Should we remove duplicate feeds?
Or did we remove all the duplicate feeds? No, we re-adapted them to our needs with tests of different bid formats, narrow segmentation, and product selection. Sometimes even that’s good enough. You can adapt to everything, because if we were to completely remove these all duplicate feeds for AI-ish, we’d basically break everything that was built before. Our job is to strengthen some aspects of it and let it through to the top, because “you can’t break it, you can’t build it.” You know, like in this philosophical ethical and worldview sentence – “it is easier to put down than to lift someone up on a hill”, it is much harder to lift someone up than to pull him down and put him down.

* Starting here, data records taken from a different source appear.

(* ===== verification/Projects.v ===== *)
(** * Projects and their files (api/handler/security.go, project.go, library.go)

    Module Paths: filepath.Join, Abs and Base on Unix, and the containment check
    sanitizePath.  Module Projects: creation and deletion of projects, which touch
    the file system, the schemas of DuckDB and the metadata tables, and the asset
    library.  Module Emerge: relations inferred from table schemas and the ontology
    text made of them.  A file system is a set of directories and a map of files,
    both by the elements of their absolute path; there are no symbolic links. *)

From S2P Require Import Prelude GoStrings GoText SafeIdent Storage Repository.

Module Paths.
Import SafeIdent.

Fixpoint drop_empty (l : list string) : list string :=
  match l with
  | [] => []
  | e :: rest => if bool_decide (e = "") then drop_empty rest else l
  end.

(** Leading empty elements are ignored; all empty gives the empty path. *)
Definition filepath_Join (elems : list string) : string :=
  match drop_empty elems with
  | [] => ""
  | l => filepath_Clean (str_join "/" l)
  end.

(** [getwd]: the working directory, if it can be found. *)
Definition filepath_Abs (getwd : option string) (p : string) : option string :=
  if is_rooted p then Some (filepath_Clean p)
  else (λ wd, filepath_Join [wd; p]) <$> getwd.

Definition sanitizePath (getwd : option string) (base : string) (parts : list string) : option string :=
  match filepath_Abs getwd (filepath_Join (base :: parts)) with
  | None => None
  | Some abs =>
    match filepath_Abs getwd base with
    | None => None
    | Some absBase =>
      if negb (String.prefix (absBase +:+ "/") abs) && bool_decide (abs ≠ absBase) then None
      else Some abs
    end
  end.

(** Where a rooted path leads: the elements that are left of it. *)
Definition loc (p : string) : list string := reverse (foldl (clean_step true) [] (str_split "/" p)).

(** An element that names an entry of a directory. *)
Definition proper (e : string) : Prop := e ≠ "" ∧ e ≠ "." ∧ e ≠ ".." ∧ str_mem "/" e = false.

Lemma str_split_elems sep s : Forall (λ e, str_mem sep e = false) (str_split sep s).
Proof.
  induction s as [|c s IH]; cbn [str_split]; [by constructor|].
  case_bool_decide as E; [by constructor|].
  destruct (str_split sep s) as [|e l]; [repeat constructor; cbn; by rewrite bool_decide_eq_false_2|].
  inversion IH; subst. constructor; [|done]. cbn. rewrite bool_decide_eq_false_2 by done. done.
Qed.

Lemma clean_steps_proper l acc :
  Forall (λ e, str_mem "/" e = false) l → Forall proper acc → Forall proper (foldl (clean_step true) acc l).
Proof.
  revert acc. induction l as [|e l IH]; intros acc Hl Ha; [done|]. inversion Hl; subst. cbn.
  apply IH; [done|]. unfold clean_step.
  destruct (bool_decide (e = "")) eqn:E1; [done|]. destruct (bool_decide (e = ".")) eqn:E2; [done|].
  destruct (bool_decide (e = "..")) eqn:E3; decide_bools; cbn [orb].
  - destruct Ha as [|top rest Ht Hr]; [done|]. rewrite bool_decide_eq_false_2; [done|apply Ht].
  - constructor; [|done]. done.
Qed.
(** As long as requests do not overlap, the limit holds: with a positive limit,
    creating an agent never takes a project that is within it beyond it, whichever
    project the request names and whatever fails. *)
Theorem agent_limit (now max : Z) (nonce : option string) (count_ok ok : bool)
    (ctxProject reqProject : string) (agent : option Agent) (r : Repo) (p : string) :
  0 < max → Z.of_nat (project_agents p r) ≤ max →
  Z.of_nat (project_agents p
    (CreateAgent now max nonce count_ok ok ctxProject reqProject agent r).1) ≤ max.
Proof.
  intros Hmax Hp. unfold CreateAgent. rewrite bool_decide_eq_true_2 by lia.
  set (q := request_project ctxProject reqProject). unfold CountProjectAgents, query.
  destruct count_ok; [|done]. case_bool_decide as Hc; [done|]. destruct agent as [a|]; [|done].
  set (a' := if bool_decide (Id a = "") then _ else a).
  unfold Repository.CreateAgent. destruct (protect _ _ _) as [c|e]; [|done].
  unfold exec, sql_insert. destruct ok; [|done]. case_bool_decide as Hn; [|done]. cbn [andb fst].
  unfold project_agents in *. cbn [tables with_tables system_agents set_agents].
  pose proof (count_insert p _ (with_key c (record_of q a')) _ Hn) as Hi.
  unfold in_project at 3 in Hi. cbn [with_key record_of AgProjectID] in Hi.
  case_bool_decide as Eq; [subst p|]; lia.
Qed.
End Agents.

It’s the same story here, to break it all assembled. We tried to analyze it correctly and emphasize it in the right direction.
Reasons that influenced the result of the campaign during the endorsement period
Here the result is visible, obvious. You could say it’s a pretty cool result. Could more have been done here? I believe adequately that more could have been done, but as you can even now see the message, “Balance is running low.”
We have the same problem usually with this account – not enough prompt replenishment. I hope that we do improve that a little bit, because it’s pretty hard to predict how much more we need on the spending side, right? Because we can focus on some aspect of last year, right? But we are already overtaking it here. There are situations where we have a full balance almost at zero, we fall very much, then it all has to be restored, raised.
So yeah – it’s one of these kind of complexities that we usually have in accounts. Is it going to be something bad, change dramatically, break Pmax-and the fact that the client isn’t full ad account? No, we’ve got them all rocked. We’re getting pretty good at driving traffic. The only nuance is that if he doesn’t refill his account, there will be no traffic, there will be no conversions. That’s, you might say, lost revenue, right? Than it’s somehow very dramatically broken Pmaxes. We always try to build a structure that would be more stable than something that is more changeable, where there is some very complex system of leveraged campaigns, where really you make changes, you can dramatically change the direction of the advertising campaigns themselves.
Conclusions
This is the kind of case we wanted to demonstrate. We are still in the process. I think I will shoot a continuation of this case study in a month or two. I would still like to show you this period of time year by year. Here’s March, March. This is how it should be until March. I already want to show a much better period here, so that we will be above these time intervals that are present here. I think we can do it, we can do it, we’ll work on it. I’m done for now.